= Exercise description =
Reproduce the first line of the entries that follow and each later line, word for word, ending with the one containing "- the fields".

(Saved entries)
(** * Real-time stream processing and alerting engine

    A shallow embedding of [services/realtime_processor.py]
    ([RealtimeProcessorService]) and the properties of its windows,
    metrics, alert rules, cooldowns and forecasts.

    Conventions of the embedding:
    - a [datetime] is an integer number of microseconds ([Z]) counted from
      1970-01-01T00:00:00; every [datetime.utcnow()] a method reads is the
      explicit argument [now], a naive time; the timestamp of an event is
      naive or offset-aware ([tz_aware]), as [datetime.fromisoformat] made
      it; [timedelta(minutes=m)] is [minutes m]; the differences
      [current_time - timedelta(minutes=m)] are range-checked as Python
      does ([minutes_ago]), the sum of the clock and a cooldown in
      [_check_alerts] is the integer sum, as it is in Python while it stays
      below [datetime.max];
    - Python numbers stored in [metrics] (ints and floats) are exact
      rationals ([Q]), compared up to [Qeq]; true division is [Qdiv]; the
      forecast is computed in binary64 ([round_binary64]);
    - dictionaries keyed by strings are [gmap string _]; dictionaries whose
      iteration order matters (the rule table, [defaultdict(list)] groups)
      are association lists in insertion order;
    - the fields of a submitted event are JSON values: identifiers are
      strings or null, a type is a string or some other value, [data] is an
      object or some other value;
    - a method that catches its own exceptions returns the value of its
      [except] branch, and leaves the state as the statements before the
      exception made it. *)

From Stdlib Require Import ZArith QArith Qround Qpower Lqa Lia List String.
From stdpp Require Import base gmap strings list.
Import ListNotations.

Local Open Scope string_scope.
Local Open Scope list_scope.

(** ** Time *)

Definition minutes (m : Z) : Z := (m * 60000000)%Z.
Definition seconds (s : Z) : Z := (s * 1000000)%Z.

(** [datetime.min] (0001-01-01T00:00:00) and [datetime.max]
    (9999-12-31T23:59:59.999999). *)
Definition datetime_min : Z := (-62135596800000000)%Z.
Definition datetime_max : Z := 253402300799999999%Z.

(** [timedelta(minutes=m)] for an integer [m]; [None] is the
    [OverflowError] of a duration of more than 999999999 days. *)
Definition timedelta_minutes (m : Z) : option Z :=
  if (Z.abs (m / 1440) <=? 999999999)%Z then Some (minutes m) else None.

(** [current_time - timedelta(minutes=m)]; [None] is the [OverflowError]
    of the duration or of a difference outside the range of [datetime]. *)
Definition minutes_ago (current_time m : Z) : option Z :=
  match timedelta_minutes m with
  | Some delta =>
      let t := (current_time - delta)%Z in
      if (datetime_min <=? t)%Z && (t <=? datetime_max)%Z then Some t
      else None
  | None => None
  end.

(** ** Data model *)

(** The [data] of an event.  It is only ever read through
    [e.data.get('is_error', False)]: a dictionary is kept as the truth
    value of that entry; on any other value [.get] raises
    [AttributeError]. *)
Inductive EventData :=
  | DataDict (is_error_entry : bool)
  | DataOther.

(** [RealtimeEvent].  [event_type] is a string or, as [None], a value that
    is not a string and so equals none of the names it is compared with;
    [tz_aware] tells whether [timestamp] carries a UTC offset. *)
Record RealtimeEvent := {
  site_id : string;
  event_type : option string;
  timestamp : Z;
  tz_aware : bool;
  data : EventData;
  user_id : option string;
  session_id : option string
}.

(** [e.event_type == name] *)
Definition type_is (e : RealtimeEvent) (name : string) : bool :=
  match event_type e with
  | Some s => String.eqb s name
  | None => false
  end.

(** Python truthiness of an optional string: [None] and [''] are false. *)
Definition truthy (o : option string) : option string :=
  match o with
  | Some s => if String.eqb s EmptyString then None else Some s
  | None => None
  end.

(** [collections.deque(maxlen=n)]. *)
Record deque := {
  maxlen : nat;
  items : list RealtimeEvent
}.

(** [deque.append]: the element goes to the right end; when the length
    then exceeds [maxlen], the leftmost element is discarded. *)
Definition deque_append (d : deque) (e : RealtimeEvent) : deque :=
  let l := items d ++ [e] in
  {| maxlen := maxlen d;
     items := if (maxlen d <? length l)%nat then tail l else l |}.

Record StreamingWindow := {
  window_size : nat;
  events : deque;
  metrics : gmap string Q;
  last_update : Z;
  websocket_manager : option nat
}.

(** [stream.metrics.get(name, 0)] *)
Definition metrics_get (m : gmap string Q) (name : string) : Q :=
  default 0%Q (m !! name).

Inductive AlertSeverity := LOW | MEDIUM | HIGH | CRITICAL.

(** An entry of [alert_rules].  [threshold], [threshold_multiplier],
    [window_minutes] and [cooldown_minutes] are the keys the code tests
    with [in] or reads with [.get]. *)
Record AlertRule := {
  metric : string;
  threshold : option Q;
  threshold_multiplier : option Q;
  window_minutes : option Z;
  severity : AlertSeverity;
  cooldown_minutes : option Z
}.

Record AlertData := {
  alert_type : string;
  alert_severity : AlertSeverity;
  triggered_at : Z;
  metric_name : string;
  current_value : Q;
  threshold_value : Q
}.

(** The table [_setup_alert_rules] builds, in insertion order. *)
Definition alert_rules_table : list (string * AlertRule) :=
  [ ("traffic_spike",
     {| metric := "page_views_per_minute"; threshold := None;
        threshold_multiplier := Some 3.0%Q; window_minutes := Some 5%Z;
        severity := HIGH; cooldown_minutes := Some 30%Z |});
    ("traffic_drop",
     {| metric := "page_views_per_minute"; threshold := None;
        threshold_multiplier := Some 0.3%Q; window_minutes := Some 10%Z;
        severity := MEDIUM; cooldown_minutes := Some 15%Z |});
    ("high_bounce_rate",
     {| metric := "bounce_rate"; threshold := Some 0.8%Q;
        threshold_multiplier := None; window_minutes := Some 15%Z;
        severity := MEDIUM; cooldown_minutes := Some 30%Z |});
    ("conversion_drop",
     {| metric := "conversion_rate"; threshold := None;
        threshold_multiplier := Some 0.5%Q; window_minutes := Some 30%Z;
        severity := HIGH; cooldown_minutes := Some 60%Z |});
    ("server_error_spike",
     {| metric := "error_rate"; threshold := Some 0.05%Q;
        threshold_multiplier := None; window_minutes := Some 5%Z;
        severity := CRITICAL; cooldown_minutes := Some 10%Z |});
    ("unusual_user_behavior",
     {| metric := "unusual_sessions_rate"; threshold := Some 0.1%Q;
        threshold_multiplier := None; window_minutes := Some 20%Z;
        severity := MEDIUM; cooldown_minutes := Some 45%Z |}) ].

= Result of this exercise =
(** * Real-time stream processing and alerting engine

    A shallow embedding of [services/realtime_processor.py]
    ([RealtimeProcessorService]) and the properties of its windows,
    metrics, alert rules, cooldowns and forecasts.

    Conventions of the embedding:
    - a [datetime] is an integer number of microseconds ([Z]) counted from
      1970-01-01T00:00:00; every [datetime.utcnow()] a method reads is the
      explicit argument [now], a naive time; the timestamp of an event is
      naive or offset-aware ([tz_aware]), as [datetime.fromisoformat] made
      it; [timedelta(minutes=m)] is [minutes m]; the differences
      [current_time - timedelta(minutes=m)] are range-checked as Python
      does ([minutes_ago]), the sum of the clock and a cooldown in
      [_check_alerts] is the integer sum, as it is in Python while it stays
      below [datetime.max];
    - Python numbers stored in [metrics] (ints and floats) are exact
      rationals ([Q]), compared up to [Qeq]; true division is [Qdiv]; the
      forecast is computed in binary64 ([round_binary64]);
    - dictionaries keyed by strings are [gmap string _]; dictionaries whose
      iteration order matters (the rule table, [defaultdict(list)] groups)
      are association lists in insertion order;
    - the fields of a submitted event are JSON values: identifiers are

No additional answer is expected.